“The emancipation of the working class will only be achieved by the working class itself.” — Karl Marx
Jan 3, 2022
Afghanistan, already impoverished by 20 years of U.S. occupation, is going through "one of the worst economic meltdowns in history," according to the Financial Times. Basic commerce has ground to a halt. Food and fuel prices have skyrocketed. According to the U.N., more than half the Afghan population is enduring extreme hunger, and at least a million children under the age of 5 are facing the immediate threat of starvation.
This economic meltdown is a direct consequence of U.S. sanctions. According to the sanction rules, even paying any kind of tax, permit fee, or import duty to the Afghan government might count as a violation, and the U.S. threatens any organization that does so with steep fines and criminal penalties. So, the international banking system has cut off all fund transfers to or from Afghanistan. All business between Afghanistan and the outside world has thus been effectively cut off.

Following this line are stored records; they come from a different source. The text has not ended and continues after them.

(* ===== verification/Kalloc.v ===== *)
(** * The buddy page allocator: [kernel/kalloc.c]

    The free lists are intrusive: a free block of order [o] is a
    [struct run] in its own first page, at physical address [r], with [next]
    at [r], [prev] at [r + 8] and [order] (an [int]) at [r + 16].  The globals
    [buddy] and [page_state] and the physical memory are the state. *)

From S2P Require Import Prelude Mem Kstring Layout.

Definition MIN_ORDER : Z := 0.
Definition MAX_ORDER : Z := 15.
Definition HUGE_ORDER : Z := HUGEPGORDER.
Definition NPAGES : Z := (PHYSTOP - KERNBASE) / PGSIZE.
Definition PAGE_STATE_ALLOC : Z := -1.

Record kmem := KMem {
  k_lock : bool;               (* buddy.lock *)
  k_freelist : list Z;         (* buddy.freelist, a null pointer is 0 *)
  k_base : Z;                  (* buddy.base *)
  k_limit : Z;                 (* buddy.limit *)
  k_page_state : gmap Z Z;     (* page_state, zero where nothing was stored *)
  k_mem : mem                  (* physical memory *)
}.

Definition set_k_lock (b : bool) (s : kmem) : kmem :=
  KMem b (k_freelist s) (k_base s) (k_limit s) (k_page_state s) (k_mem s).
Definition set_k_freelist (l : list Z) (s : kmem) : kmem :=
  KMem (k_lock s) l (k_base s) (k_limit s) (k_page_state s) (k_mem s).
Definition set_k_range (b l : Z) (s : kmem) : kmem :=
  KMem (k_lock s) (k_freelist s) b l (k_page_state s) (k_mem s).
Definition set_k_page_state (p : gmap Z Z) (s : kmem) : kmem :=
  KMem (k_lock s) (k_freelist s) (k_base s) (k_limit s) p (k_mem s).
Definition set_k_mem (m : mem) (s : kmem) : kmem :=
  KMem (k_lock s) (k_freelist s) (k_base s) (k_limit s) (k_page_state s) m.

(** Reads and writes of the globals and of memory. *)
Definition head_of (s : kmem) (order : Z) : Z := default 0 (k_freelist s !! Z.to_nat order).
Definition pstate (s : kmem) (i : Z) : Z := default 0 (k_page_state s !! i).
Definition set_head (order r : Z) : M kmem unit :=
  modify (λ s, set_k_freelist (<[Z.to_nat order := r]> (k_freelist s)) s).
Definition set_pstate (i v : Z) : M kmem unit :=
  modify (λ s, set_k_page_state (<[i := v]> (k_page_state s)) s).
Definition rd64 (a : Z) : M kmem Z := gets (λ s, ld64 (k_mem s) a).
Definition wr64 (a v : Z) : M kmem unit := modify (λ s, set_k_mem (st64 (k_mem s) a v) s).
Definition wr32 (a v : Z) : M kmem unit := modify (λ s, set_k_mem (st32 (k_mem s) a v) s).

Definition acquire_kmem : M kmem unit := acquire k_lock set_k_lock.
Definition release_kmem : M kmem unit := release k_lock set_k_lock.

Definition order_size (order : Z) : Z := u64 (Z.shiftl PGSIZE order).

Definition pa_to_index (pa : Z) : M kmem Z :=
  base ← gets k_base;
  limit ← gets k_limit;
  panic_if ((pa <? base) || (pa >=? limit)) "pa_to_index";;
  mret ((pa - base) / PGSIZE).

Definition list_insert (order r : Z) : M kmem unit :=
  wr32 (r + 16) order;;
  wr64 (r + 8) 0;;
  h ← gets (λ s, head_of s order);
  wr64 r h;;
  next ← rd64 r;
  (if next =? 0 then mret tt else wr64 (next + 8) r);;
  set_head order r.

Definition list_remove (order r : Z) : M kmem unit :=
  prev ← rd64 (r + 8);
  (if negb (prev =? 0) then
     next ← rd64 r;
     wr64 prev next
   else
     h ← gets (λ s, head_of s order);
     if h =? r then
       next ← rd64 r;
       set_head order next
     else mret tt);;
  next ← rd64 r;
  (if negb (next =? 0) then
     prev ← rd64 (r + 8);
     wr64 (next + 8) prev
   else mret tt);;
  wr64 (r + 8) 0;;
  wr64 r 0.

(** One turn of the coalescing loop; [inr] leaves it with the block to
    insert. *)
Definition buddy_merge_step (x : Z * Z * Z) : M kmem ((Z * Z * Z) + (Z * Z * Z)) :=
  let '(pa, idx, order) := x in
  if negb (order <? MAX_ORDER) then mret (inr x) else
  base ← gets k_base;
  limit ← gets k_limit;
  let offset := u64 (pa - base) in
  let buddy_off := Z.lxor offset (order_size order) in
  let buddy_pa := u64 (base + buddy_off) in
  if (buddy_pa <? base) || (u64 (buddy_pa + order_size order) >? limit) then mret (inr x) else
  buddy_idx ← pa_to_index buddy_pa;
  st ← gets (λ s, pstate s buddy_idx);
  if negb (st =? order) then mret (inr x) else
  list_remove order buddy_pa;;
  set_pstate buddy_idx PAGE_STATE_ALLOC;;
  let pa' := if buddy_pa <? pa then buddy_pa else pa in
  idx' ← pa_to_index pa';
  mret (inl (pa', idx', order + 1)).

Definition buddy_free_locked (pa order : Z) : M kmem unit :=
  panic_if ((order <? MIN_ORDER) || (order >? MAX_ORDER)) "buddy_free_locked order";;
  panic_if (negb (pa mod order_size order =? 0)) "buddy_free_locked align";;
  idx ← pa_to_index pa;
  st ← gets (λ s, pstate s idx);
  panic_if (negb (st =? PAGE_STATE_ALLOC)) "buddy double free";;
  x ← loop 17 buddy_merge_step (pa, idx, order);
  let '(pa, idx, order) := x in
  list_insert order pa;;
  set_pstate idx order.

(** One turn of the splitting loop of [buddy_alloc_locked]. *)
Definition buddy_split_step (order r current : Z) : M kmem (Z + unit) :=
  if negb (current >? order) then mret (inr tt) else
  let current := current - 1 in
  let pa := u64 (r + order_size current) in
  list_insert current pa;;
  i ← pa_to_index pa;
  set_pstate i current;;
  mret (inl current).

Definition buddy_alloc_at (order current : Z) : M kmem (option Z) :=
  r ← gets (λ s, head_of s current);
  if r =? 0 then mret None else
  list_remove current r;;
  i ← pa_to_index r;
  set_pstate i PAGE_STATE_ALLOC;;
  loop 17 (buddy_split_step order r) current;;
  modify (λ s, set_k_mem (memset (k_mem s) r 5 (order_size order)) s);;
  mret (Some r).

Definition buddy_alloc_locked (order : Z) : M kmem Z :=
  panic_if ((order <? MIN_ORDER) || (order >? MAX_ORDER)) "buddy_alloc_locked order";;
  r ← for_ret (seqZ order (MAX_ORDER + 1 - order)) (buddy_alloc_at order);
  mret (default 0 r).

(** The inner loop of [buddy_add_range]: the largest order that is aligned at
    [start] and fits before [end_]. *)
Fixpoint fit_order (order : nat) (start end_ : Z) : Z :=
  match order with
  | O => MIN_ORDER
  | S o => let sz := order_size (Z.of_nat order) in
           if (start mod sz =? 0) && (u64 (start + sz) <=? end_) then Z.of_nat order
           else fit_order o start end_
  end.

Definition add_range_step (end_ start : Z) : M kmem (Z + unit) :=
  if negb (u64 (start + PGSIZE) <=? end_) then mret (inr tt) else
  let order := fit_order (Z.to_nat MAX_ORDER) start end_ in
  let sz := order_size order in
  buddy_free_locked start order;;
  mret (inl (u64 (start + sz))).

Definition buddy_add_range (start end_ : Z) : M kmem unit :=
  if start >=? end_ then mret tt else
  acquire_kmem;;
  loop (Z.to_nat (NPAGES + 1)) (add_range_step (PGROUNDDOWN end_)) (PGROUNDUP start);;
  release_kmem.

Section Kalloc.
(** [end], the first address after the kernel, comes from the linker script. *)
Variable kend : Z.

Definition kinit : M kmem unit :=
  modify (set_k_lock false);;
  modify (set_k_range KERNBASE PHYSTOP);;
  for_each (seqZ 0 (MAX_ORDER + 1)) (λ i, set_head i 0);;
  for_each (seqZ 0 NPAGES) (λ i, set_pstate i PAGE_STATE_ALLOC);;
  let managed_start := PGROUNDUP kend in
  limit ← gets k_limit;
  buddy_add_range managed_start limit.

Definition kfree (pa : Z) : M kmem unit :=
  limit ← gets k_limit;
  panic_if (negb (pa mod PGSIZE =? 0) || (pa <? kend) || (pa >=? limit)) "kfree";;
  modify (λ s, set_k_mem (memset (k_mem s) pa 1 PGSIZE) s);;
  acquire_kmem;;
  buddy_free_locked pa MIN_ORDER;;
  release_kmem.
End Kalloc.

Definition kalloc : M kmem Z :=
  acquire_kmem;;
  result ← buddy_alloc_locked MIN_ORDER;
  release_kmem;;
  mret result.

Definition kalloc_huge : M kmem Z :=
  acquire_kmem;;
  result ← buddy_alloc_locked HUGE_ORDER;
  release_kmem;;
  mret result.

Definition kfree_huge (pa : Z) : M kmem unit :=
  base ← gets k_base;
  limit ← gets k_limit;
  panic_if (negb (pa mod HUGEPGSIZE =? 0) || (pa <? base) || (u64 (pa + HUGEPGSIZE) >? limit))
    "kfree_huge";;
  modify (λ s, set_k_mem (memset (k_mem s) pa 1 HUGEPGSIZE) s);;
  acquire_kmem;;
  buddy_free_locked pa HUGE_ORDER;;
  release_kmem.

On top of this, the U.S. has frozen nearly 10 billion dollars in Afghan government money. Payments to doctors, police, and other government workers stopped. Hospitals cannot buy medicine. Even a printing press in Poland that made Afghanistan’s currency could not deliver its shipment.
The Biden Administration defends these policies by pointing to sanction exemptions that supposedly allow humanitarian aid. But the exceptions don’t allow the Afghan economy to resume operating on even the most basic level, and humanitarian aid is not nearly enough, as the entire economy collapses and the starvation accelerates.
It is possible that more people will die from these policies than from 20 years of war. But the outright starvation they cause is not likely to undermine the Taliban regime in the slightest. All it does is punish a population which had already endured decades of U.S.-wrought destruction.